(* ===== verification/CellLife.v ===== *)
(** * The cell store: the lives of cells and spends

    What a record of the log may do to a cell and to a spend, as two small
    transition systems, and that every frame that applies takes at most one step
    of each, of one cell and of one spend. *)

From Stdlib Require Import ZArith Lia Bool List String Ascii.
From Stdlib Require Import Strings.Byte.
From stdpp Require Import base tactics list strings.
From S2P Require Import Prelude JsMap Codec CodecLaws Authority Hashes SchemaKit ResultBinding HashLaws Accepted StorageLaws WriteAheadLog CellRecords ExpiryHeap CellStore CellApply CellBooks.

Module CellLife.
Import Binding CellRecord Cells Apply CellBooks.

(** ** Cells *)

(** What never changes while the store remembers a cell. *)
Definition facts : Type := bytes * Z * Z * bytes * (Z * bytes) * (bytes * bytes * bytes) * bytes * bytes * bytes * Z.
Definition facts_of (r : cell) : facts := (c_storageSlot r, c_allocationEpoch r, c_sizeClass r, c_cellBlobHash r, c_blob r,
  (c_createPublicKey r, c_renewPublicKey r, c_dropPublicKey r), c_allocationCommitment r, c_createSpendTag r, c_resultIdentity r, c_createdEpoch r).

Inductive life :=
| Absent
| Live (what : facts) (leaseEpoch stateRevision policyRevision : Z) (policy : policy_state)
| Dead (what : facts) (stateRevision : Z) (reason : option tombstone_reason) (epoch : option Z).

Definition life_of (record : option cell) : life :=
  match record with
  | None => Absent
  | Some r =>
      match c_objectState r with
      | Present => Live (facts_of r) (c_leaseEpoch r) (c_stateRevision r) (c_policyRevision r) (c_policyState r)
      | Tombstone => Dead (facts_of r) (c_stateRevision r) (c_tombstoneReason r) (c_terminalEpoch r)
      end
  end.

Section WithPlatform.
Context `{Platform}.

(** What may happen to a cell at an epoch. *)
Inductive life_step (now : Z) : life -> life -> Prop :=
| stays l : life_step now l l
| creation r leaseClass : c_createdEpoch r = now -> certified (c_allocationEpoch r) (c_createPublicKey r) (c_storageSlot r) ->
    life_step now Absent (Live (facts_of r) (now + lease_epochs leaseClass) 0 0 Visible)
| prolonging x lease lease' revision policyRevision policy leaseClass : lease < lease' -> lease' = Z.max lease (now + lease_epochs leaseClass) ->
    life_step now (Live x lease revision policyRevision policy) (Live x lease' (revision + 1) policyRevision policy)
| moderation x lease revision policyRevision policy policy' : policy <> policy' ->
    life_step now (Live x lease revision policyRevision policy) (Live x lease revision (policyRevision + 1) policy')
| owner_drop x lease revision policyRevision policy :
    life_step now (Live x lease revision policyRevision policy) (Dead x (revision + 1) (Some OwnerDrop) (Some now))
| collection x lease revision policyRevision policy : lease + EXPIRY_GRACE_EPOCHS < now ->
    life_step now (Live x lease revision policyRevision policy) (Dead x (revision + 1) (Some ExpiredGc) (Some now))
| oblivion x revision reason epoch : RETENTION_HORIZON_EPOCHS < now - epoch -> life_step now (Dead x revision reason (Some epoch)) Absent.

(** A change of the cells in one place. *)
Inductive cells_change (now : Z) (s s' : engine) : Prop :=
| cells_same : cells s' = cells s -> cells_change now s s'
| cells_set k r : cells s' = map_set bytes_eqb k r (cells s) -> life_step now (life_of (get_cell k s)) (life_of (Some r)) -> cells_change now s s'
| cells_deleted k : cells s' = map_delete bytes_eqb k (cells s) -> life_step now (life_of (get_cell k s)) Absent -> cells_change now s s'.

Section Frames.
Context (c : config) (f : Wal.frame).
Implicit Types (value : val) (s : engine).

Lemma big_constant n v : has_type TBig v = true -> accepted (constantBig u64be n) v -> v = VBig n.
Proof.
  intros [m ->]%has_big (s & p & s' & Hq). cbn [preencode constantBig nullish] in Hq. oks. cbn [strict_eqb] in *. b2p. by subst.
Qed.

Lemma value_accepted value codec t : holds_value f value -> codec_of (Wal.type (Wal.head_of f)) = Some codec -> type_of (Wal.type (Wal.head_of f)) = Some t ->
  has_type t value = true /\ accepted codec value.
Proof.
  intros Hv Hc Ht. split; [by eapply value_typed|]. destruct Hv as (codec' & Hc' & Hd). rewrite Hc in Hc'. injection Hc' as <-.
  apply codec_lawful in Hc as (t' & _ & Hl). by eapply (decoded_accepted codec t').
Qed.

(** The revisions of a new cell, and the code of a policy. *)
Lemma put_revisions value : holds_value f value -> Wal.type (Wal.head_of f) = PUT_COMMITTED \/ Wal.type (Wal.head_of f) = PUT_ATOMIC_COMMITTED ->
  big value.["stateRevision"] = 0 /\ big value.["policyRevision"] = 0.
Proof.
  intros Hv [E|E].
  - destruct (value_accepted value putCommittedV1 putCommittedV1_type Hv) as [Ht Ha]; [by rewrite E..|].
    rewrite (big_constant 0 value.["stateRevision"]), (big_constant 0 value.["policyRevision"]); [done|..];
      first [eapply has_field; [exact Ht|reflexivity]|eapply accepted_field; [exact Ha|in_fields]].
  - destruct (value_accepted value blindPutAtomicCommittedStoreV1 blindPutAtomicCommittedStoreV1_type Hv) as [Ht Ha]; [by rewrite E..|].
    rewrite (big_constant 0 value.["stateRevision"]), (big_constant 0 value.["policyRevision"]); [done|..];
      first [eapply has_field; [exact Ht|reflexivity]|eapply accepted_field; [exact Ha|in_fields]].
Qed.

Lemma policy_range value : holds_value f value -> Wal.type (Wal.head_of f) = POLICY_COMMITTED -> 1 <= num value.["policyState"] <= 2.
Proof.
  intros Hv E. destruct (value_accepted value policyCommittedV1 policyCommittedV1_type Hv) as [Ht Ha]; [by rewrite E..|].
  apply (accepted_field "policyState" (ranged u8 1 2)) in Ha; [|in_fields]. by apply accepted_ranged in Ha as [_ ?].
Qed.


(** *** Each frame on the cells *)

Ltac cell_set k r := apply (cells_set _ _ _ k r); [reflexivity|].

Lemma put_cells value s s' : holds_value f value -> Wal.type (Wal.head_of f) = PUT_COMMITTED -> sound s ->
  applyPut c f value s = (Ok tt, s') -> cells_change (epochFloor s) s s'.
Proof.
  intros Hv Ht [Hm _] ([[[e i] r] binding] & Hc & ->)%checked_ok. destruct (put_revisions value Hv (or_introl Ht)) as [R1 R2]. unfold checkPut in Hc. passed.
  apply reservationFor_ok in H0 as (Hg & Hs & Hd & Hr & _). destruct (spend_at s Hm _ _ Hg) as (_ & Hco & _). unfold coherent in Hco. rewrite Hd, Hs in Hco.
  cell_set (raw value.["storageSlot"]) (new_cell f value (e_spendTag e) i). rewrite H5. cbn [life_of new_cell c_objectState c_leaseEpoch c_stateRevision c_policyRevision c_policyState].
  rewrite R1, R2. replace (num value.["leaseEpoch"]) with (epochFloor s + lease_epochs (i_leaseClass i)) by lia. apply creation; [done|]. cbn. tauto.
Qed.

▬▬▬

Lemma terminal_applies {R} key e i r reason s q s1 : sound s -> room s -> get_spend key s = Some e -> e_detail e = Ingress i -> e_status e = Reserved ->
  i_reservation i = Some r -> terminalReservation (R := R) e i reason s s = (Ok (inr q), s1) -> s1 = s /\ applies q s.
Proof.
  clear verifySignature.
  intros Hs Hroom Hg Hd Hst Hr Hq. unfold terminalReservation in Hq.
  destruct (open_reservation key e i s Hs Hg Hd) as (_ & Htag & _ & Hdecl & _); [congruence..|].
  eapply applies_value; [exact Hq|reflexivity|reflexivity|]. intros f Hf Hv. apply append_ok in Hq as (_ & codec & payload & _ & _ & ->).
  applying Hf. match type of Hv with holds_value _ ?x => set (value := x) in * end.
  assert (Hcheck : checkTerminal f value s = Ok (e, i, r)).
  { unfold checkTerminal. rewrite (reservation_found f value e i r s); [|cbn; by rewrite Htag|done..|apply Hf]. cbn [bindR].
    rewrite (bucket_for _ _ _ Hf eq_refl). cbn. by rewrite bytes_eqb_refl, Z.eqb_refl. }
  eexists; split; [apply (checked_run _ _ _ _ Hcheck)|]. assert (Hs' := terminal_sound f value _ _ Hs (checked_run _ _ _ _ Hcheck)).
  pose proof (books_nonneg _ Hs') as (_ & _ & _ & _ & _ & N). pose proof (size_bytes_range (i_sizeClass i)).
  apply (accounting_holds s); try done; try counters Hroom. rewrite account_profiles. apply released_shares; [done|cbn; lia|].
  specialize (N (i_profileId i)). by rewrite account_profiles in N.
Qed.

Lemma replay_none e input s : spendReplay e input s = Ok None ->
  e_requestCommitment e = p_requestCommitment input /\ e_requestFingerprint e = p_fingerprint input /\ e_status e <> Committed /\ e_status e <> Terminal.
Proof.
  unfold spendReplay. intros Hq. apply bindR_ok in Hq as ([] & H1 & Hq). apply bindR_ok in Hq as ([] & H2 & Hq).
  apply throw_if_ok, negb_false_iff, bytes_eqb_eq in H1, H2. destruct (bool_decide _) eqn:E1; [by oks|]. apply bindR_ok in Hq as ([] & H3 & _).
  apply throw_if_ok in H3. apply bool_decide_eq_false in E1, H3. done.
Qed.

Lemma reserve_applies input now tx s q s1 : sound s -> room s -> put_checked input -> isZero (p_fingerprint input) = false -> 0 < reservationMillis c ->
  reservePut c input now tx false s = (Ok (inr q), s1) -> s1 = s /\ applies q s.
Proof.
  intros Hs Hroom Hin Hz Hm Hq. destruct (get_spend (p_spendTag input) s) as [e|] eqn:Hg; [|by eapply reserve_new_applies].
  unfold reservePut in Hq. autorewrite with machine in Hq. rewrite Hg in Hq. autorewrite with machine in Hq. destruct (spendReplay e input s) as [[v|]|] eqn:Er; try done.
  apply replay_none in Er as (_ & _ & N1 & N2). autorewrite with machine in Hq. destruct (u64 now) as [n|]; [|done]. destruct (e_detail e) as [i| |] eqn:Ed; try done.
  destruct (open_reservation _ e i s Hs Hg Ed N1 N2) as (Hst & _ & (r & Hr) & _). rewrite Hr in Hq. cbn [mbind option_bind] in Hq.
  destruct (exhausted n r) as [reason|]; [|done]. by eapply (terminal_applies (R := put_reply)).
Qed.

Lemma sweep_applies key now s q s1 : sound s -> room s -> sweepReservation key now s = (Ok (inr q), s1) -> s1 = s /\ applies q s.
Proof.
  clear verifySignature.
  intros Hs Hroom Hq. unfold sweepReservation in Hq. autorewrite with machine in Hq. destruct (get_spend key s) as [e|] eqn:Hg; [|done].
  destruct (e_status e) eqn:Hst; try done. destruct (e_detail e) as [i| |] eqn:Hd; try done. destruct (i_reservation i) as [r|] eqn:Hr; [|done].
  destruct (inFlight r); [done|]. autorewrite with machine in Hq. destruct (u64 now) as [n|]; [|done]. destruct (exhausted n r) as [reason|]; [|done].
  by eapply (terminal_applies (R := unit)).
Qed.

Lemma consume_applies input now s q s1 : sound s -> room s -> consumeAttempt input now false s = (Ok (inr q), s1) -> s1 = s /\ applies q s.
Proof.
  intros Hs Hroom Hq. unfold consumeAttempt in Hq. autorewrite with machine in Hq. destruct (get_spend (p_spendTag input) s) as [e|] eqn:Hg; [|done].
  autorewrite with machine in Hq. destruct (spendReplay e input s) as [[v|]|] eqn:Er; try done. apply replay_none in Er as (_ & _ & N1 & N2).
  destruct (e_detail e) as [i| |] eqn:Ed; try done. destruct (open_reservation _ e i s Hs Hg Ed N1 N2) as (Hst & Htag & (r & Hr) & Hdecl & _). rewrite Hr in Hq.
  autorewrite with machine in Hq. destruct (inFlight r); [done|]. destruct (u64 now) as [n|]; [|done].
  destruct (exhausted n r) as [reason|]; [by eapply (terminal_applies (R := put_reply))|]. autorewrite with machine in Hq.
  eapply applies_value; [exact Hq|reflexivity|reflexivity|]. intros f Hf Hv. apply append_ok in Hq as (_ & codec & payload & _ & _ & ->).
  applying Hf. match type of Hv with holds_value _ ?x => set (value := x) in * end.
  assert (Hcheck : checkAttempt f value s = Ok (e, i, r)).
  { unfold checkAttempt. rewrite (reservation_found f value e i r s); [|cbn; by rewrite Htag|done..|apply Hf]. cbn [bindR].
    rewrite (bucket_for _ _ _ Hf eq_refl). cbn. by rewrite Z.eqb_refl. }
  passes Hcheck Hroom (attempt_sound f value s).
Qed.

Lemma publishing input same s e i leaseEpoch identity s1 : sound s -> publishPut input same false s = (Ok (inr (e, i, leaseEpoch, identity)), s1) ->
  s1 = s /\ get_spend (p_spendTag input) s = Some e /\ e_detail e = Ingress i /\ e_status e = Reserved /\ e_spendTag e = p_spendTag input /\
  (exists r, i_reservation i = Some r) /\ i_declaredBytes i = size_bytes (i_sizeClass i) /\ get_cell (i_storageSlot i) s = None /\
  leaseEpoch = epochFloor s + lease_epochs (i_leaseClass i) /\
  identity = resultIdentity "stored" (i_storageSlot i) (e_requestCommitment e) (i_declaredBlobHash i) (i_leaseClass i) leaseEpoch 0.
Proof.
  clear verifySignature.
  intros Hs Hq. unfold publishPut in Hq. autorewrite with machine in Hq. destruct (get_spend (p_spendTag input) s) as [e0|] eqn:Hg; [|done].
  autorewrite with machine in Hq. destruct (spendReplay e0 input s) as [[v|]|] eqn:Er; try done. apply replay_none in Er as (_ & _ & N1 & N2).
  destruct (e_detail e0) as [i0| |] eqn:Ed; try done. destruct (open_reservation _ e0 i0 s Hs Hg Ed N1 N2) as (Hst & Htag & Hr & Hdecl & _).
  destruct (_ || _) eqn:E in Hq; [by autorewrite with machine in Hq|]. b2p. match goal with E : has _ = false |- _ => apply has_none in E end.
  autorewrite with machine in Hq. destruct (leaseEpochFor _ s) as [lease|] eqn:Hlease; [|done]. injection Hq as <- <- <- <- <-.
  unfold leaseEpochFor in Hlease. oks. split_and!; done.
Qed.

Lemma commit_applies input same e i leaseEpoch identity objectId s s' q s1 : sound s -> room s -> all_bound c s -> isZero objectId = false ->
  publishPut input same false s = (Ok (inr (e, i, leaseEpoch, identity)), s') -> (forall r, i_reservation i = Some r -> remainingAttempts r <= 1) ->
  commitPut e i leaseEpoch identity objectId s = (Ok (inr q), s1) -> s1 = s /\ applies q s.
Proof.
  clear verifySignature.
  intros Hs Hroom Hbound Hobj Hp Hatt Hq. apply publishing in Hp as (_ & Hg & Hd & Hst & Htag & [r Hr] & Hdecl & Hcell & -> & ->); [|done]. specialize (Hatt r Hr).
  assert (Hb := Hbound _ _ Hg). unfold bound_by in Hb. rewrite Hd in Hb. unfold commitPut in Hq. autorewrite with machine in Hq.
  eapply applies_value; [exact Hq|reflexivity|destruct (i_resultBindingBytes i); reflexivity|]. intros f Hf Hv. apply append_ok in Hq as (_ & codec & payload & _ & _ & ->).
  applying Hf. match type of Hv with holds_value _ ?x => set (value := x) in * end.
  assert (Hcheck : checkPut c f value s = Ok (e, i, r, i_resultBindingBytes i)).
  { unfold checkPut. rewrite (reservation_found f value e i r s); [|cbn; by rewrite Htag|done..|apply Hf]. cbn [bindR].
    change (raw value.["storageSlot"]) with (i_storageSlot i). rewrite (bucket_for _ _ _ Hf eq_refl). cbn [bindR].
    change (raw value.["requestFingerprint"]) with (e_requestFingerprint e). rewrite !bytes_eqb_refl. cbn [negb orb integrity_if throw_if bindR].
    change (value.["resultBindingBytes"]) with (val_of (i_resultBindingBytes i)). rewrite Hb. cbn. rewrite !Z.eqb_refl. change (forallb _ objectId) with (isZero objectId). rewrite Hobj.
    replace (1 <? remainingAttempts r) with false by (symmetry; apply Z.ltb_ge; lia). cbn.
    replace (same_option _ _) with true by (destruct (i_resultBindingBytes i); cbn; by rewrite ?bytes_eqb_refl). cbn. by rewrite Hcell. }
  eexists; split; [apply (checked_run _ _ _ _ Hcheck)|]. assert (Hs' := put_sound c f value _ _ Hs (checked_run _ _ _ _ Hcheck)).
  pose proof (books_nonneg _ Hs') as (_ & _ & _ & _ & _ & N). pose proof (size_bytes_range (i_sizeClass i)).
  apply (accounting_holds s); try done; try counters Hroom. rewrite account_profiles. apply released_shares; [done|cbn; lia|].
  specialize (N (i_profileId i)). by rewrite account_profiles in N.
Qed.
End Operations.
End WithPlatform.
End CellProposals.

▬▬▬

# Exercise goal
Go to the line in the material above that contains "Lemma commit_applies input" and copy exactly from there through the line that contains "remainingAttempts r <= 1) ->", stopping after it.

# Answer for this exercise
Lemma commit_applies input same e i leaseEpoch identity objectId s s' q s1 : sound s -> room s -> all_bound c s -> isZero objectId = false ->
  publishPut input same false s = (Ok (inr (e, i, leaseEpoch, identity)), s') -> (forall r, i_reservation i = Some r -> remainingAttempts r <= 1) ->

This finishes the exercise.